Developing a myeloma treatment with maximum efficacy and minimal side effects is the aim of the multidisciplinary research team that received the 2021/22 Leukemia Lymphoma Society-Snowdome Foundation-Leukaemia Foundation (LLS-SF-LF) Translational Research Program grant. 

This project is led by  Dr Lev Kats (University of Melbourne), Prof. Jake Shortt (Monash University), Prof. Philip Thompson (Monash University), and A/Prof. Chris Ott (Massachusetts General Hospital, U.S.).

Myeloma, which affects around 1,800 Australians each year, is still classed as an incurable blood cancer, and while treatment advances have been made in recent years, a group of myeloma patients do not respond to treatment, and their prognosis remains poor. 

Some of the most active myeloma treatments that have shown great success in the clinic, work by interfering with how protein is managed by the cell. This research team believes it has found a treatment target that might prove beneficial in myeloma patients, including those with disease that is resistant to current treatments. The team proposes that, by targeting the cell pathway known as DCAF, which is involved with how cells utilise protein, they could successfully reduce myeloma cell survival. 

DCAFs are used by many cell types to manage protein functions. Myeloma cells are particularly sensitive to this DCAF pathway being interfered with and cell death is achieved when the pathway is either blocked or hijacked. 

The LLS-SF-LF grant is funding the multidisciplinary team to identify the best molecule to target the DCAF pathway. Dr Kats will provide cell biology knowledge, Prof. Thompson and A/Prof. Ott will provide chemistry and drug development knowledge, and Prof. Jake Shortt will provide the clinical and therapeutic insight. 

“This year our group has been building on our knowledge of the biology of DCAF1,” said Dr Kats.

“Using genome editing technology we have generated myeloma cells in which we can artificially degrade the DCAF1 protein using a plant hormone called auxin.

“This is important because it enables us to investigate what happens to cells when DCAF1 function is perturbed. We know DCAF1 regulates the abundance of other proteins in myeloma cells, but we do not yet know what those proteins are,” he explained. 

“We also do not fully understand the cell death pathways that are triggered when DCAF1 is lost or inhibited. Characterising early events after auxin treatment in our engineered cells will also enable us to later test whether the inhibitors and PROTACS (a type of drug that can be used to direct degradation of target proteins) we are developing are ‘on target’, by comparing their effects on myeloma cells directly to genetic degradation of their intended molecular target.   

“At the same time, we have been generating new chemical matter to develop DCAF1 PROTACS. To do this we are introducing various modifications to our established inhibitor, VPR8. We are initially testing whether these modifications affect the binding of the molecules to DCAF1 and/or cell permeability,” said Dr Kats. 

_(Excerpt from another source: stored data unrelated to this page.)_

(** The build date, in BCD, of the generated [build.h]. *)
Record build_date := mk_date { bd_century : Z; bd_year : Z; bd_month : Z; bd_day : Z; bd_weekday : Z }.

Section Cmos.
Context {S : Type}.
Variable inb : S -> Z -> Z * S.
Variable outb : S -> Z -> Z -> S. (* the value, the port *)

(** ** Cells *)

Definition cmos_read (s : S) (addr : Z) : Z * S :=
  let addr := u8 addr in
  let offs := if 128 <=? addr then 2 else 0 in
  let addr := if 128 <=? addr then addr - 128 else addr in
  inb (outb s addr (RTC_BASE_PORT + offs)) (RTC_BASE_PORT + offs + 1).

Definition cmos_write_inner (s : S) (val addr : Z) : S :=
  let addr := u8 addr in
  let offs := if 128 <=? addr then 2 else 0 in
  let addr := if 128 <=? addr then addr - 128 else addr in
  outb (outb s addr (RTC_BASE_PORT + offs)) (u8 val) (RTC_BASE_PORT + offs + 1).

Definition cmos_write (s : S) (val addr : Z) : S :=
  let addr := u8 addr in
  let '(control_state, s) := cmos_read s RTC_CONTROL in
  let guard := negb (addr =? RTC_CONTROL) && (Z.land control_state RTC_SET =? 0) in
  let s := if guard then cmos_write_inner s (Z.lor control_state RTC_SET) RTC_CONTROL else s in
  let s := cmos_write_inner s val addr in
  if guard then cmos_write_inner s control_state RTC_CONTROL else s.

Definition cmos_disable_rtc (s : S) : S :=
  let '(control_state, s) := cmos_read s RTC_CONTROL in cmos_write s (Z.lor control_state RTC_SET) RTC_CONTROL.
Definition cmos_enable_rtc (s : S) : S :=
  let '(control_state, s) := cmos_read s RTC_CONTROL in cmos_write s (Z.land control_state (bnot 8 RTC_SET)) RTC_CONTROL.

(** [None]: the update of the clock did not end within the rounds given. *)
Fixpoint wait_uip (fuel : nat) (s : S) : option S :=
  match fuel with
  | O => None
  | Datatypes.S n =>
      let '(a, s) := cmos_read s RTC_FREQ_SELECT in
      if negb (Z.land a RTC_UIP =? 0) then wait_uip n s else Some s
  end.

Fixpoint read32_loop (n : nat) (s : S) (offset i value : Z) : Z * S :=
  match n with
  | O => (value, s)
  | Datatypes.S n =>
      let '(b, s) := cmos_read s (offset + i) in
      read32_loop n s offset (i + 1) (Z.lor value (u32 (Z.shiftl b (Z.shiftl i 3))))
  end.
Definition cmos_read32 (s : S) (offset : Z) : Z * S := read32_loop 4 s offset 0 0.

Fixpoint write32_loop (n : nat) (s : S) (offset value i : Z) : S :=
  match n with
  | O => s
  | Datatypes.S n =>
      write32_loop n (cmos_write s (Z.land (Z.shiftr value (Z.shiftl i 3)) 0xff) (offset + i)) offset value (i + 1)
  end.
Definition cmos_write32 (s : S) (offset value : Z) : S := write32_loop 4 s offset value 0.

(** ** Checksums *)

(** The sum of [n] cells from [i] on. *)
Fixpoint sum_loop (n : nat) (s : S) (i sum : Z) : Z * S :=
  match n with
  | O => (sum, s)
  | Datatypes.S n => let '(b, s) := cmos_read s i in sum_loop n s (i + 1) (u16 (sum + b))
  end.

Variable CONFIG_STATIC_OPTION_TABLE : bool.

Definition cmos_checksum_valid (s : S) (range_start range_end cks_loc : Z) : bool * S :=
  if CONFIG_STATIC_OPTION_TABLE then (true, s)
  else
    let '(sum, s) := sum_loop (Z.to_nat (range_end - range_start + 1)) s range_start 0 in
    let '(hi, s) := cmos_read s cks_loc in
    let '(lo, s) := cmos_read s (cks_loc + 1) in
    let old_sum := Z.land (Z.lor (Z.shiftl hi 8) lo) 0xffff in
    (sum =? old_sum, s).

Definition cmos_set_checksum (s : S) (range_start range_end cks_loc : Z) : S :=
  let '(sum, s) := sum_loop (Z.to_nat (range_end - range_start + 1)) s range_start 0 in
  let s := cmos_write s (Z.land (Z.shiftr sum 8) 0xff) cks_loc in
  cmos_write s (Z.land (Z.shiftr sum 0) 0xff) (cks_loc + 1).

(** ** The clock *)

Definition rtc_set (s : S) (time : rtc_time) : S :=
  let s := cmos_write s (bin2bcd (u8 (sec time))) RTC_CLK_SECOND in
  let s := cmos_write s (bin2bcd (u8 (min time))) RTC_CLK_MINUTE in
  let s := cmos_write s (bin2bcd (u8 (hour time))) RTC_CLK_HOUR in
  let s := cmos_write s (bin2bcd (u8 (mday time))) RTC_CLK_DAYOFMONTH in
  let s := cmos_write s (bin2bcd (u8 (mon time))) RTC_CLK_MONTH in
  let s := cmos_write s (bin2bcd (u8 (Z.rem (year time) 100))) RTC_CLK_YEAR in
  let s := cmos_write s (bin2bcd (u8 (Z.quot (year time) 100))) RTC_CLK_ALTCENTURY in
  cmos_write s (bin2bcd (u8 (wday time + 1))) RTC_CLK_DAYOFWEEK.

Definition rtc_get (fuel : nat) (s : S) : option (rtc_time * S) :=
  match wait_uip fuel s with
  | None => None
  | Some s =>
      let '(v_sec, s) := cmos_read s RTC_CLK_SECOND in
      let '(v_min, s) := cmos_read s RTC_CLK_MINUTE in
      let '(v_hour, s) := cmos_read s RTC_CLK_HOUR in
      let '(v_mday, s) := cmos_read s RTC_CLK_DAYOFMONTH in
      let '(v_mon, s) := cmos_read s RTC_CLK_MONTH in
      let '(v_year, s) := cmos_read s RTC_CLK_YEAR in
      let '(v_century, s) := cmos_read s RTC_CLK_ALTCENTURY in
      let '(v_wday, s) := cmos_read s RTC_CLK_DAYOFWEEK in
      Some (mk_time (bcd2bin v_sec) (bcd2bin v_min) (bcd2bin v_hour) (bcd2bin v_mday) (bcd2bin v_mon)
              (bcd2bin v_year + bcd2bin v_century * 100) (bcd2bin v_wday - 1), s)
  end.

Variable coreboot_build_date : build_date.

Definition cmos_reset_date (s : S) : S :=
  let d := coreboot_build_date in
  rtc_set s (mk_time 0 0 1 (bcd2bin (bd_day d)) (bcd2bin (bd_month d))
    (bcd2bin (bd_century d) * 100 + bcd2bin (bd_year d)) (bcd2bin (bd_weekday d))).

Definition cmos_check_update_date (fuel : nat) (s : S) : option S :=
  match wait_uip fuel s with
  | None => None
  | Some s =>
      let '(century, s) := cmos_read s RTC_CLK_ALTCENTURY in
      let '(year, s) := cmos_read s RTC_CLK_YEAR in
      Some (if (0x99 <? century) || (0x99 <? year) then cmos_reset_date s else s)
  end.

(** ** Initialisation *)

Variable CONFIG_USE_OPTION_TABLE : bool.
(** Of the generated [option_table.h]. *)
Variables LB_CKS_RANGE_START LB_CKS_RANGE_END LB_CKS_LOC : Z.

Fixpoint clear_cells (n : nat) (s : S) (i : Z) : S :=
  match n with
  | O => s
  | Datatypes.S n => clear_cells n (cmos_write s 0 i) (i + 1)
  end.

(** [wakeup]: ramstage resumes from sleep. *)
Definition cmos_init (s : S) (wakeup invalid : bool) : S :=
  if wakeup then s
  else
    let '(x, s) := cmos_read s RTC_VALID in
    let cmos_invalid := Z.land x RTC_VRT =? 0 in
    let '(checksum_invalid, clear_cmos, s) :=
      if CONFIG_USE_OPTION_TABLE then
        let '(valid, s) := cmos_checksum_valid s PC_CKS_RANGE_START PC_CKS_RANGE_END PC_CKS_LOC in (negb valid, false, s)
      else (false, true, s) in
    let s := if cmos_invalid || invalid then
        let '(c, s) := cmos_read s RTC_CONTROL in cmos_write s (Z.lor c RTC_SET) RTC_CONTROL
      else s in
    let s := if invalid || cmos_invalid || checksum_invalid then
        let s := if clear_cmos then
            clear_cells 118 (cmos_write (cmos_write (cmos_write s 0 1) 0 3) 0 5) 10
          else s in
        if cmos_invalid then cmos_reset_date s else s
      else s in
    let s := cmos_write s RTC_CONTROL_DEFAULT RTC_CONTROL in
    let s := cmos_write s RTC_FREQ_SELECT_DEFAULT RTC_FREQ_SELECT in
    let s := cmos_write s RTC_VRT RTC_VALID in
    let s := if CONFIG_USE_OPTION_TABLE then
        let '(_, s) := cmos_checksum_valid s LB_CKS_RANGE_START LB_CKS_RANGE_END LB_CKS_LOC in
        cmos_set_checksum s PC_CKS_RANGE_START PC_CKS_RANGE_END PC_CKS_LOC
      else s in
    snd (cmos_read s RTC_INTR_FLAGS).

(** ** Values *)

Fixpoint read_bytes (n : nat) (s : S) (byte : Z) : list Z * S :=
  match n with
  | O => ([], s)
  | Datatypes.S n =>
      let '(b, s) := cmos_read s byte in
      let '(l, s) := read_bytes n s (byte + 1) in
      (b :: l, s)
  end.

(** The bytes put at [vret].  A length above eight bits that is no multiple of eight never
    reaches 0 in the code; it is [None]. *)
Definition get_cmos_value (s : S) (bit length : Z) : option (list Z * S) :=
  let byte := bit / 8 in
  let byte_bit := bit mod 8 in
  if length <? 9 then
    let '(uchar, s) := cmos_read s byte in
    let uchar := Z.shiftr uchar byte_bit in
    Some ([Z.land uchar (Z.shiftl 1 length - 1)], s)
  else if negb (length mod 8 =? 0) then None
  else Some (read_bytes (Z.to_nat (length / 8)) s byte).

Fixpoint write_bytes (s : S) (byte : Z) (l : list Z) : S :=
  match l with
  | [] => s
  | b :: l => write_bytes (cmos_write s b byte) (byte + 1) l
  end.

Definition in_checksum (byte : Z) : bool := (LB_CKS_RANGE_START <=? byte) && (byte <=? LB_CKS_RANGE_END).

(** [value i] is the byte at [vret + i]. *)
Definition set_cmos_value (s : S) (bit length : Z) (value : Z -> Z) : cb_err * S :=
  let byte := bit / 8 in
  let byte_bit := bit mod 8 in
  let finish (needed : bool) s :=
    (CB_SUCCESS, if needed then cmos_set_checksum s LB_CKS_RANGE_START LB_CKS_RANGE_END LB_CKS_LOC else s) in
  if length <=? 8 then
    let mask := u8 (Z.shiftl 1 length - 1) in
    let mask := u8 (Z.shiftl mask byte_bit) in
    let '(uchar, s) := cmos_read s byte in
    let uchar := Z.land uchar (bnot 8 mask) in
    let uchar := u8 (Z.lor uchar (Z.shiftl (value 0) byte_bit)) in
    finish (in_checksum byte) (cmos_write s uchar byte)
  else if negb (byte_bit =? 0) || negb (length mod 8 =? 0) then (CB_ERR_ARG, s)
  else
    let n := Z.to_nat (length / 8) in
    let s := write_bytes s byte (map (fun i => value (Z.of_nat i)) (seq 0 n)) in
    finish (existsb (fun i => in_checksum (byte + Z.of_nat i)) (seq 0 n)) s.

(** ** The boot byte *)

Variable CONFIG_MAX_REBOOT_CNT : Z.

Definition cmos_error (s : S) : bool * S :=
  let '(reg_d, s) := cmos_read s RTC_VALID in (Z.land reg_d RTC_VRT =? 0, s).

(** The loop over an [unsigned char]; [None]: it did not end. *)
Fixpoint early_sum (fuel : nat) (s : S) (addr sum : Z) : option (Z * S) :=
  match fuel with
  | O => None
  | Datatypes.S n =>
      if LB_CKS_RANGE_END <? addr then Some (sum, s)
      else let '(b, s) := cmos_read s addr in early_sum n s (u8 (addr + 1)) (u16 (sum + b))
  end.

Definition cmos_chksum_valid (s : S) : option (bool * S) :=
  if CONFIG_USE_OPTION_TABLE then
    match early_sum 257 s (u8 LB_CKS_RANGE_START) 0 with
    | None => None
    | Some (sum, s) =>
        let '(hi, s) := cmos_read s LB_CKS_LOC in
        let '(lo, s) := cmos_read s (LB_CKS_LOC + 1) in
        Some (sum =? Z.lor (u16 (Z.shiftl hi 8)) lo, s)
    end
  else Some (false, s).

Definition boot_count (rtc_byte : Z) : Z := Z.shiftr rtc_byte 4.
Definition increment_boot_count (rtc_byte : Z) : Z := u8 (rtc_byte + Z.shiftl 1 4).
Definition boot_set_fallback (rtc_byte : Z) : Z := Z.land rtc_byte (bnot 8 RTC_BOOT_NORMAL).
Definition boot_use_normal (rtc_byte : Z) : Z := Z.land rtc_byte RTC_BOOT_NORMAL.

(** The byte of this attempt. *)
Definition next_boot_byte (byte : Z) : Z :=
  if negb (boot_use_normal byte =? 0) then
    if boot_count byte <? CONFIG_MAX_REBOOT_CNT then increment_boot_count byte
    else boot_set_fallback byte
  else byte.

Definition do_normal_boot (s : S) : option (Z * S) :=
  let '(err, s) := cmos_error s in
  match (if err then Some (true, s)
         else match cmos_chksum_valid s with Some (v, s) => Some (negb v, s) | None => None end) with
  | None => None
  | Some (invalid, s) =>
      let s := if invalid then
          let '(byte, s) := cmos_read s RTC_BOOT_BYTE in
          let byte := Z.land byte (Z.land (boot_set_fallback byte) 0x0f) in
          let byte := Z.lor byte (Z.shiftl 0xf 4) in
          cmos_write s byte RTC_BOOT_BYTE
        else s in
      let '(byte, s) := cmos_read s RTC_BOOT_BYTE in
      let byte := next_boot_byte byte in
      let s := cmos_write s byte RTC_BOOT_BYTE in
      Some (boot_use_normal byte, s)
  end.

Definition read_option_lowlevel (s : S) (start size def : Z) : Z * S :=
  if CONFIG_USE_OPTION_TABLE then
    let '(byte, s) := cmos_read s (start / 8) in
    (Z.land (Z.shiftr byte (Z.land start 7)) (u32 (u32 (Z.shiftl 1 size) - 1)), s)
  else (def, s).

Variable CONFIG_SKIP_MAX_REBOOT_CNT_CLEAR : bool.

Definition set_boot_successful (s : S) : S :=
  let '(index, s) := inb s (RTC_PORT 0) in
  let index := Z.land index 0x80 in
  let index := Z.lor index RTC_BOOT_BYTE in
  let s := outb s index (RTC_PORT 0) in
  let '(byte, s) := inb s (RTC_PORT 1) in
  let byte :=
    if CONFIG_SKIP_MAX_REBOOT_CNT_CLEAR then Z.land byte (bnot 8 RTC_BOOT_NORMAL)
    else if negb (Z.land byte RTC_BOOT_NORMAL =? 0) then Z.land byte 0x0f
    else byte in
  outb s byte (RTC_PORT 1).

(** ** Codes of the boot progress: [src/console/post.c] *)

Variable CMOS_POST_OFFSET : Z.
Variable CONFIG_CMOS_POST_EXTRA : bool.
Definition CMOS_POST_BANK_OFFSET : Z := CMOS_POST_OFFSET.
Definition CMOS_POST_BANK_0_MAGIC : Z := 0x80.
Definition CMOS_POST_BANK_0_OFFSET : Z := CMOS_POST_OFFSET + 1.
Definition CMOS_POST_BANK_0_EXTRA : Z := CMOS_POST_OFFSET + 3.
Definition CMOS_POST_BANK_1_MAGIC : Z := 0x81.
Definition CMOS_POST_BANK_1_OFFSET : Z := CMOS_POST_OFFSET + 2.
Definition CMOS_POST_BANK_1_EXTRA : Z := CMOS_POST_OFFSET + 7.
Definition CMOS_POST_EXTRA_DEV_PATH : Z := 1.

Definition cmos_post_init (s : S) : S :=
  let magic := CMOS_POST_BANK_0_MAGIC in
  let '(bank, s) := cmos_read s CMOS_POST_BANK_OFFSET in
  let '(magic, s) :=
    if bank =? CMOS_POST_BANK_1_MAGIC then (magic, s)
    else if bank =? CMOS_POST_BANK_0_MAGIC then (CMOS_POST_BANK_1_MAGIC, s)
    else
      let s := cmos_write s 0 CMOS_POST_BANK_0_OFFSET in
      let s := cmos_write s 0 CMOS_POST_BANK_1_OFFSET in
      if CONFIG_CMOS_POST_EXTRA then
        let s := cmos_write32 s CMOS_POST_BANK_0_EXTRA 0 in
        (magic, cmos_write32 s CMOS_POST_BANK_1_EXTRA 0)
      else (magic, s) in
  cmos_write s magic CMOS_POST_BANK_OFFSET.
Lemma get_cmos_value_spec s c bit len : holds s c -> option_ok bit len -> field_kept bit len ->
  exists s', get_cmos_value inb outb s bit len = Some (entry_value c bit len, s') /\ holds s' c.
Proof using H.
  intros Hs (Hb & Hl & Ho) Hk. unfold get_cmos_value, entry_value.
  destruct (Z.ltb_spec len 9) as [Hle|Hle].
  - destruct (cmos_read_spec s c (bit / 8) Hs) as (s1 & -> & H1); [|by exists s1].
    apply Hk; Z.to_euclidean_division_equations; lia.
  - destruct Ho as [Ho|(_ & H8 & L8)]; [lia|]. rewrite L8. change (negb (0 =? 0)) with false. cbv iota.
    destruct (read_bytes_spec (Z.to_nat (len / 8)) s c (bit / 8) Hs) as (s1 & -> & H1).
    + intros a Ha. apply Hk; Z.to_euclidean_division_equations; lia.
    + exists s1. split; [|done]. rewrite Z2Nat.id by (Z.to_euclidean_division_equations; lia). done.
Qed.

Lemma write_bytes_spec l : forall s c byte, holds s c -> 0 <= byte -> byte + Z.of_nat (length l) <= 256 ->
  holds (write_bytes inb outb s byte l)
    (fun x => if (byte <=? x) && (x <? byte + Z.of_nat (length l)) then u8 (nth (Z.to_nat (x - byte)) l 0) else c x).
Proof using H.
  induction l as [|v l IH]; intros s c byte Hs Hb Hl.
  - apply (holds_ext _ _ _ Hs). intros a _. destruct (_ && _) eqn:E; [|done].
    apply andb_prop in E as [E1 E2]. cbn in E2. bool_to_prop. lia.
  - cbn [write_bytes]. cbn [length] in Hl.
    pose proof (cmos_write_spec s c v byte Hs ltac:(lia)) as H1.
    pose proof (IH _ _ (byte + 1) H1 ltac:(lia) ltac:(lia)) as H2.
    apply (holds_ext _ _ _ H2). intros a _. unfold set_cell. cbn [length].
    destruct (Z.lt_trichotomy a byte) as [L|[-> |L]].
    + rewrite (proj2 (Z.leb_gt (byte + 1) a)), (proj2 (Z.leb_gt byte a)), (proj2 (Z.eqb_neq a byte)) by lia. done.
    + rewrite (proj2 (Z.leb_gt (byte + 1) byte)), Z.leb_refl, Z.eqb_refl by lia.
      cbn [andb]. rewrite (proj2 (Z.ltb_lt byte _)) by lia. by rewrite Z.sub_diag.
    + rewrite (proj2 (Z.leb_le (byte + 1) a)), (proj2 (Z.leb_le byte a)) by lia. cbn [andb].
      replace (byte + 1 + Z.of_nat (length l)) with (byte + Z.of_nat (Datatypes.S (length l))) by lia.
      destruct (a <? _); [|by rewrite (proj2 (Z.eqb_neq a byte)) by lia].
      by replace (Z.to_nat (a - byte)) with (Datatypes.S (Z.to_nat (a - (byte + 1)))) by lia.
Qed.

“Over the next 12 months we will complete detailed characterisation of our engineered myeloma cells using proteomics methods (a technique that can measure the abundance of different proteins in cells). 

“We also plan to ramp up our medicinal chemistry efforts. New molecules will be generated using VPR8 or BC1901S (another DCAF1 binder that binds to a different part of DCAF1) as the scaffold and characterised,” said Dr Kats.

Having already uncovered a drug that works well to interfere with the DCAF pathway in myeloma cells and having the ability to kill myeloma cells through this novel mode of action in test tubes and pre-clinical models, the next step is to refine and optimise the drug so it can be taken by humans. 

Funding from the LLS-SF-LF grant is allowing the team to refine their research and move this research from the lab bench to treating patients.